KDV Genel Uygulama Tebliği’nde indirimli orana tabi işlemlerde iade uygulamasının usul ve esaslarına yer verilmiştir.
Söz konusu Tebliğ’in “Yılı İçinde İade Edilemeyen Vergilerin İadesi” başlıklı bölümünde; indirimli orana tabi işlemlerden doğan KDV iade alacağının yılı içinde iade edilemeyen kısmının, izleyen yıl içinde mükellefin isteğine bağlı olarak, nakden veya mahsuben iade edilebileceği belirtilmiştir. Tebliğ’de iade talebinin, en erken izleyen yılın ocak dönemine ait olup şubat ayı içinde verilecek, en geç kasım dönemine ait olup aralık ayı içinde verilecek KDV beyannamesi ile yapılması gerektiği, süresinde iade hakkını kullanmayan mükelleflerin, daha sonra düzeltme beyannameleri vermek suretiyle iade talebinde bulunmalarının mümkün olmadığı ifade edilmiştir.
Buna göre, 2018 takvim yılında gerçekleşen indirimli orana tabi işlemler nedeniyle doğan KDV iadelerinin talep edilebilmesi için son başvuru tarihi, 2019/Kasım dönemi KDV beyannamesinin verilme süresinin son günü olan 26 Aralık 2019 Perşembe günü olmaktadır. İade talebi 2019/Kasım dönemi KDV beyannamesi ile yapılacaktır. En geç bu tarihe kadar iade talebinde bulunmayan mükellefler bu haklarını kaybedeceklerdir. Diğer iade türlerinden farklı olarak indirimli orana tabi işlemler nedeniyle doğan iade talebinin belirtilen süre içerisinde yapılmaması halinde, daha sonra düzeltme beyannamesi ile iade talebinde bulunulması mümkün değildir.

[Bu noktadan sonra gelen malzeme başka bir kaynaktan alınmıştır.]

(** Where no link is in the place of the temporary file, the names that Put and
    Remove change are below /tmp or /var/tmp, without dots.  It says nothing of
    directories that are links, which [World] does not have;
    [put_through_link] is what happens without the condition. *)
Theorem files_confined container permission msgs send_ok req w p :
  (∀ o, put_open msgs = Some o → no_link (fs w) (put_temp container o)) →
  fs (HandlePut MD5 container msgs send_ok w).1 !! p ≠ fs w !! p ∨
  fs (HandleFileRemove container permission req w).1 !! p ≠ fs w !! p →
  ∃ dir, dir ∈ allowed_dirs ∧ under (host_root container +:+ dir) p.
Proof.
  intros Hl [Hp|Hp].
  - destruct msgs as [|[[o|s|h|]| | |e] msgs]; try done. specialize (Hl o eq_refl).
    pose proof (put_spec container o msgs send_ok w Hl) as Hs. destruct (HandlePut _ _ _ _ _) as [w' r]. simpl in Hp.
    destruct Hs as [[_ [Heq|[Hv Heq]]]|(data & _ & Hv & Heq & _)]; [by rewrite Heq in Hp|..];
      destruct (translate_under container (remote_file o) Hv) as (dir & Hd & Hu); exists dir; (split; [done|]);
      pose proof (under_suffix _ _ Hu) as Hu'.
    + destruct (decide (p = put_temp container o)) as [->|Hne]; [done|]. by rewrite Heq in Hp.
    + destruct (decide (p = put_temp container o)) as [->|Hne]; [done|].
      destruct (decide (p = put_final container o)) as [->|Hne']; [done|].
      rewrite Heq, lookup_insert_ne, lookup_delete_ne in Hp by done. done.
  - unfold HandleFileRemove in Hp. destruct req as [f|]; [|done]. case_bool_decide; [done|].
    destruct (validatePath f) eqn:Hv; [done|]. destruct (translate_under container f Hv) as (dir & Hd & Hu). exists dir.
    split; [done|]. unfold mbind, ST_bind in Hp. pose proof (os_Remove_spec (translatePathForContainer container f) w) as Hr.
    destruct (os_Remove _ w) as [w' e]. simpl in Hp. destruct Hr as [[_ Hr]|[_ Hr]]; rewrite Hr in Hp; [|done].
    destruct (decide (p = translatePathForContainer container f)) as [->|Hne]; [done|]. by rewrite lookup_delete_ne in Hp.
Qed.
End put_facts.

(** ** Downloads *)

Lemma take_Z_short n s : (len (take_Z n s) < n)%Z → take_Z n s = s.
Proof.
  unfold len. revert n. induction s as [|c s IH]; intros n; simpl; [done|]. case_bool_decide; simpl; [lia|]. intros Hn. f_equal. apply IH. lia.
Qed.

Lemma len_app a b : len (a +:+ b) = (len a + len b)%Z.
Proof. unfold len. rewrite length_app_str. lia. Qed.
Lemma len_nonneg a : (0 ≤ len a)%Z.
Proof. unfold len. lia. Qed.

(** A limit that was not reached cut nothing. *)
Lemma LimitReader_all n l d :
  read_all (LimitReader n l) = (d, None) → (len d < n)%Z → read_all l = (d, None).
Proof.
  revert n d. induction l as [|[s|e] l IH]; intros n d; cbn [LimitReader]; case_bool_decide as Hn.
  - by intros [= <-].
  - by intros [= <-].
  - intros [= <-]. change (len "") with 0%Z. lia.
  - cbn [read_all]. destruct (read_all (LimitReader _ l)) as [d' e'] eqn:Hr. intros [= <- ->]. rewrite len_app. intros Hlen.
    pose proof (len_nonneg d'). assert (take_Z n s = s) as Ht by (apply take_Z_short; lia). rewrite Ht in *.
    rewrite (IH _ d' Hr) by lia. done.
  - intros [= <-]. change (len "") with 0%Z. lia.
  - done.
Qed.

(** A stream that never reports an error read everything, within the limit. *)
Definition reads_data (reads : list (string * option string)) : string := Join reads.*1 "".

Lemma reads_data_cons s e reads : reads_data ((s, e) :: reads) = s +:+ reads_data reads.
Proof. unfold reads_data. destruct reads; [by rewrite app_empty_r|]. done. Qed.

Lemma limitedReadCloser_all maxSize read l :
  (0 < maxSize)%Z → (read ≤ maxSize)%Z → Forall (λ x, x.2 = None) (limitedReadCloser maxSize read l) →
  read_all l = (reads_data (limitedReadCloser maxSize read l), None) ∧
  (read + len (reads_data (limitedReadCloser maxSize read l)) ≤ maxSize)%Z.
Proof.
  intros Hmax. revert read. induction l as [|[s|e] l IH]; intros read Hread; cbn [limitedReadCloser].
  - intros _. split; [done|]. change (len (reads_data [])) with 0%Z. lia.
  - rewrite bool_decide_true by done. simpl. case_bool_decide as Hlt; intros [Hs Hf]%Forall_cons; [done|].
    destruct (IH (read + len s)%Z) as [Hr Hlen]; [lia|done|]. rewrite reads_data_cons, Hr, len_app. split; [done|lia].
  - intros [[=] _]%Forall_cons.
Qed.

Lemma stream_chunks_ok d i reads sent hashed sent' h :
  stream_chunks d i reads sent hashed = (sent', Ok h) →
  Forall (λ x, x.2 = None) reads ∧ h = hashed +:+ reads_data reads ∧
  ∃ l, sent' = sent ++ (PutContents <$> l) ∧ Join l "" = reads_data reads.
Proof.
  revert i sent hashed. induction reads as [|[s e] reads IH]; intros i sent hashed; cbn [stream_chunks]; case_bool_decide; try done.
  - intros [= <- <-]. split; [constructor|]. split; [by rewrite app_empty_r|]. exists []. by rewrite app_nil_r.
  - destruct (_ && _); [done|]. destruct e; [done|]. intros (Hf & -> & l & -> & Hl)%IH. split; [by constructor|].
    rewrite reads_data_cons, app_assoc_str. split; [done|]. case_bool_decide as Hs.
    + exists (s :: l). split; [by rewrite <- app_assoc|]. rewrite <- Hl. destruct l; [by rewrite app_empty_r|done].
    + exists l. split; [done|]. destruct (decide (s = "")) as [->|]; done.
Qed.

KDV Genel Uygulama Tebliği’nde yer alan düzenlemeye göre, süresinde (2019/Ocak-Kasım arası) ve usulüne uygun olarak iade talebinde bulunan mükelleflerin, sonraki yıllarda (2018 yılı için 1 Ocak 2019 tarihinden itibaren) düzeltme beyannamesi vererek iade tutarını artırmaları imkânı da bulunmamaktadır.
İzleyen yıl içerisinde talep edilen iade tutarının aynı yıl içerisinde düzeltme beyannamesi ile artırılması mümkündür. Ancak bu durumda artırılan kısmın iadesi münhasıran vergi inceleme raporuna göre yerine getirilecektir.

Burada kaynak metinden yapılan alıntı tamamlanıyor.